In many cases, the producer-consumer model is used. For example, there are many tasks to be processed, but they can not be processed immediately. At this time, it is unavoidable to cache the tasks and digest them slowly. The most common is a one-to-one model, a producer, a consumer. Then there are several points to consider:

1. Production speed is faster than consumption speed. At this time, queue support is needed. Tasks need to be cached down and digested slowly.
2. Uniform digestion ensures that the interval between tasks is the same.

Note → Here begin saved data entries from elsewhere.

Lemma firstRejection_None l :
  firstRejection l = None ↔ ∀ t e, (t, Throw e) ∉ l.
Proof.
  induction l as [|[t0 [a|e0]] l IH]; simpl.
  - split; [|done]. intros _ t e H. by apply elem_of_nil in H.
  - rewrite IH. split.
    + intros H t e Hin. apply elem_of_cons in Hin as [Heq|Hin]; [done|]. by apply (H t e).
    + intros H t e Hin. apply (H t e). apply elem_of_cons. by right.
  - split.
    + destruct (firstRejection l) as [[t' e']|]; [by destruct (t' <? t0)%nat | done].
    + intros H. exfalso. apply (H t0 e0). apply elem_of_cons. by left.
Qed.

(** The rejection [Promise.all] reports is the earliest one. *)
Lemma firstRejection_earliest l t e :
  firstRejection l = Some (t, e) → ∀ t' e', (t', Throw e') ∈ l → (t ≤ t')%nat.
Proof.
  revert t e. induction l as [|[t0 [a|e0]] l IH]; intros t e H t' e' Hin; simpl in H; [done| |].
  - apply elem_of_cons in Hin as [Heq|Hin]; [done|]. by apply (IH t e H t' e').
  - destruct (firstRejection l) as [[t1 e1]|] eqn:Hl.
    + pose proof (IH t1 e1 eq_refl) as Hmin.
      destruct (Nat.ltb_spec t1 t0); injection H as <- <-;
        apply elem_of_cons in Hin as [Heq|Hin];
        try (injection Heq as -> ->); try lia;
        specialize (Hmin t' e' Hin); lia.
    + injection H as <- <-. apply elem_of_cons in Hin as [Heq|Hin].
      * injection Heq as -> ->. lia.
      * pose proof (proj1 (firstRejection_None l) Hl) as Hn. by destruct (Hn t' e').
Qed.

End PromiseAll.

Section Aggregation.

Variable settlesAt : FEE_TIER → nat.
Variable pick : GetQuoteResult → GetQuoteResult → GetQuoteResult.
Variable tokenIn tokenOut : Token.
Variable request : FEE_TIER → Completion GetQuoteResult.

Abbreviation attempts tiers :=
  (map (λ feeTier, (settlesAt feeTier, catchPoolAbsent (request feeTier))) tiers).

(** A caught request rejects exactly when the request failed with an error
    that is not pool-absent. *)
Lemma attempt_rejects tiers t e :
  (t, Throw e) ∈ attempts tiers ↔
  ∃ f, f ∈ tiers ∧ t = settlesAt f ∧ request f = Throw e ∧ isPoolAbsent e = false.
Proof.
  rewrite list_elem_of_fmap. split.
  - intros (f & Heq & Hin). exists f. split; [done|].
    injection Heq as -> Hc. split; [done|]. unfold catchPoolAbsent in Hc.
    destruct (request f) as [q|e0]; [done|].
    destruct (isPoolAbsent e0) eqn:Ha; [done|]. by injection Hc as ->.
  - intros (f & Hin & -> & Hr & Ha). exists f. split; [|done].
    unfold catchPoolAbsent. by rewrite Hr, Ha.
Qed.

(** Absent tiers are dropped, the quotes keep the order of the tiers. *)
Lemma attempts_values tiers :
  definedQuotes (fulfilledValues (attempts tiers)) = returnedQuotes (request <$> tiers).
Proof.
  induction tiers as [|f tiers IH]; [done|]. simpl.
  unfold catchPoolAbsent at 1. destruct (request f) as [q|e]; simpl.
  - unfold definedQuotes, returnedQuotes in *. simpl. by rewrite IH.
  - destruct (isPoolAbsent e); simpl; [|done].
    unfold definedQuotes, returnedQuotes in *. simpl. by rewrite IH.
Qed.

Lemma bestOfAllTiers_filtered tiers :
  Forall quoteOrAbsent (request <$> tiers) →
  bestOfAllTiers settlesAt pick tokenIn tokenOut request tiers =
    match returnedQuotes (request <$> tiers) with
    | [] => Throw (SdkError (noPoolAvailableError tokenIn tokenOut None))
    | first :: rest => Return (reduce pick first rest)
    end.
Proof.
  intros Hall. unfold bestOfAllTiers, promiseAll.
  assert (firstRejection (attempts tiers) = None) as ->.
  { apply firstRejection_None. intros t e Hin.
    apply attempt_rejects in Hin as (f & Hf & _ & Hr & Ha).
    rewrite Forall_forall in Hall.
    assert (Hq : quoteOrAbsent (request f)).
    { apply Hall. apply list_elem_of_fmap. eauto. }
    rewrite Hr in Hq. simpl in Hq. congruence. }
  rewrite bind_Return. by rewrite attempts_values.
Qed.

Lemma bestOfAllTiers_propagates tiers f e :
  f ∈ tiers → request f = Throw e → isPoolAbsent e = false →
  ∃ f' e', f' ∈ tiers ∧ request f' = Throw e' ∧ isPoolAbsent e' = false ∧
    bestOfAllTiers settlesAt pick tokenIn tokenOut request tiers = Throw e' ∧
    ∀ g e2, g ∈ tiers → request g = Throw e2 → isPoolAbsent e2 = false →
            (settlesAt f' ≤ settlesAt g)%nat.
Proof.
  intros Hf Hr Ha. unfold bestOfAllTiers, promiseAll.
  destruct (firstRejection (attempts tiers)) as [[t' e']|] eqn:Hfr.
  - pose proof (firstRejection_elem _ _ _ Hfr) as Hin.
    apply attempt_rejects in Hin as (f' & Hf' & -> & Hr' & Ha').
    exists f', e'. repeat split; try done.
    intros g e2 Hg Hrg Hag. apply (firstRejection_earliest _ _ _ Hfr (settlesAt g) e2).
    apply attempt_rejects. eauto 10.
  - exfalso. rewrite firstRejection_None in Hfr.
    apply (Hfr (settlesAt f) e). apply attempt_rejects. eauto 10.
Qed.

End Aggregation.

Section QuotingClaims.

Variable getSingleQuote : Token → Token → FEE_TIER → BigNumber → bool → Completion GetQuoteResult.
Variable settlesAt : FEE_TIER → nat.
Variable tokenIn tokenOut : Token.

Abbreviation quoteIn := (quoteExactInput getSingleQuote settlesAt tokenIn tokenOut).
Abbreviation quoteOut := (quoteExactOutput getSingleQuote settlesAt tokenIn tokenOut).

Lemma in_allFees (f : FEE_TIER) : f ∈ allFees.
Proof. destruct f; unfold allFees; set_solver. Qed.

(** Without a fee tier, and with a valid amount, the two functions are the
    common aggregation with their reducers. *)
Lemma quoteExactInput_all_tiers (amountIn : BigNumber) :
  validateNumericAmount amountIn "amountIn" false = Return tt →
  quoteIn amountIn None =
    bestOfAllTiers settlesAt pickGreatestOutput tokenIn tokenOut
      (λ f, getSingleQuote tokenIn tokenOut f amountIn true) allFees.
Proof. intros H. unfold quoteExactInput. by rewrite H. Qed.

Lemma quoteExactOutput_all_tiers (amountOut : BigNumber) :
  validateNumericAmount amountOut "amountOut" false = Return tt →
  quoteOut amountOut None =
    bestOfAllTiers settlesAt pickLeastInput tokenIn tokenOut
      (λ f, getSingleQuote tokenIn tokenOut f amountOut false) allFees.
Proof. intros H. unfold quoteExactOutput. by rewrite H. Qed.

Lemma isGreaterThan_asym (x y : BigNumber) :
  isGreaterThan x y = true → isGreaterThan y x = false.
Proof.
  intros H. destruct (isGreaterThan y x) eqn:H'; [|done].
  pose proof (isGreaterThan_trans _ _ _ H H') as Hxx.
  unfold isGreaterThan in Hxx. destruct x as [|s|s c d]; simpl in Hxx; try done.
  - by destruct s.
  - by rewrite Z.compare_refl in Hxx.
Qed.

(** Whoever is above something greater than [c] is above [c]. *)
Lemma isGreaterThan_ge_trans (b c x : BigNumber) :
  isNaN x = false →
  isGreaterThan b c = true → isGreaterThan b x = false → isGreaterThan x c = true.
Proof.
  unfold isGreaterThan.
  destruct c as [|sc|sc cc dc], b as [|sb|sb cb db], x as [|sx|sx cx dx]; simpl; try done;
    try (by destruct sc, sb, sx).
  intros _ H1 H2.
  destruct (Z.compare_spec (signed sb cb * Z.of_N (10 ^ dc)) (signed sc cc * Z.of_N (10 ^ db)));
    try done.
  assert (signed sb cb * Z.of_N (10 ^ dx) <= signed sx cx * Z.of_N (10 ^ db)).
  { destruct (Z.compare_spec (signed sb cb * Z.of_N (10 ^ dx))
                (signed sx cx * Z.of_N (10 ^ db))); try done; lia. }
  assert (signed sc cc * Z.of_N (10 ^ dx) < signed sx cx * Z.of_N (10 ^ dc)).
  { eapply (cross_lt_le _ (signed sb cb) _ _ (Z.of_N (10 ^ db))); eauto using pow10_pos. }
  destruct (Z.compare_spec (signed sx cx * Z.of_N (10 ^ dc))
              (signed sc cc * Z.of_N (10 ^ dx))); try done; lia.
Qed.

In many cases, we have this requirement. For example, there are a lot of drawing tasks, which can not be given to the screen to draw uncontrollably. It may block the main thread. At this time, we need to leave the interactive space for the main thread.
3. If the production speed is much faster than the consumption speed, we need to set the maximum queue length to protect our program.
4. Task abandonment strategy, how to abandon if the task exceeds the queue (without considering this issue for the time being)

#include <functional>
#include <memory>
#include <thread>
#include <queue>
#include <condition_variable>

template<typename T>
class ConsumeQueue
{
	typedef std::function<void(T)> ConsumeFunction;
public:
	//consumeRate: Consumption rate (number of messages / 1s)
	ConsumeQueue(int consumeRate, int publishQueueMaxSize = 1000);
	~ConsumeQueue() { Stop(); };
	void Publish(T data);
	void Consume(ConsumeFunction consumeFunction);
	void Stop();
	void SetConsumeRate(int rate);
	int  GetConsumeRate();
	int  GetPublishQueueLength();
private:
	void ConsumeThreadFunction(ConsumeFunction consumeFunction);
private:
	std::thread*   m_thread = nullptr;
	//Producer queue
	std::queue<T>  m_publishQueue;
	int            m_consumeRate;
	int            m_publishQueueMaxSize;
	std::condition_variable m_wait;
	std::mutex              m_mut;
	bool           m_isStop = false;
};

template<typename T>
int ConsumeQueue<T>::GetPublishQueueLength()
{
	return m_publishQueue.size();
}

template<typename T>
int ConsumeQueue<T>::GetConsumeRate()
{
	return m_consumeRate;
}

template<typename T>
void ConsumeQueue<T>::SetConsumeRate(int rate)
{
	if (m_consumeRate == rate)
	{
		return;
	}
	m_consumeRate = rate;
}

template<typename T>
void ConsumeQueue<T>::Stop()
{
	{
		std::unique_lock<std::mutex> locker(m_mut);
		m_isStop = true;
		m_wait.notify_all();
	}
	if (m_thread)
	{
		m_thread->join();
		delete m_thread;
		m_thread = nullptr;
	}
}

template<typename T>
void ConsumeQueue<T>::Publish(T data)
{
	if (m_isStop)
	{
		return;
	}
	std::unique_lock<std::mutex> locker(m_mut);
	m_publishQueue.push(data);
	if (m_publishQueue.size() > m_publishQueueMaxSize)
	{
		m_publishQueue.pop();
	}
	m_wait.notify_all();
}

template<typename T>
void ConsumeQueue<T>::Consume(ConsumeFunction consumeFunction)
{
	m_thread = new std::thread([=]() {
		ConsumeThreadFunction(consumeFunction);
	});
}

template<typename T>
ConsumeQueue<T>::ConsumeQueue(int consumeRate, int publishQueueMaxSize)
{
	m_consumeRate = consumeRate;
	m_publishQueueMaxSize = publishQueueMaxSize;
}

template<typename T>
void ConsumeQueue<T>::ConsumeThreadFunction(ConsumeFunction consumeFunction)
{
	while (!m_isStop)
	{
		std::unique_lock<std::mutex> locker(m_mut);
		if (m_publishQueue.empty())
		{
			m_wait.wait(locker);
		}
		if (m_isStop)
		{
			return;
		}
		std::queue<T> consumeQueue;
		consumeQueue.swap(m_publishQueue);
		locker.unlock();
		while (!consumeQueue.empty() && !m_isStop)
		{
			consumeFunction(consumeQueue.front());
			consumeQueue.pop();
			std::this_thread::sleep_for(std::chrono::milliseconds(1000 / m_consumeRate));
		}
	}
}

Publish is the production interface, adding tasks to the queue, which can be function objects, string, int, and so on.

Consume accepts a lambda or a function, which is a consumer interface, that is to say, it spits out data here and can process data in this function. However, it should be noted that the Consume interface is executed in another thread. Note the purpose, the operation of ui drawing can not be put here.

Two parameters in the constructor: consumeRate refers to the number of tasks to consume in one second, and publishQueue MaxSize refers to the maximum length of the cache queue, beyond which new messages are added and the earliest messages are discarded.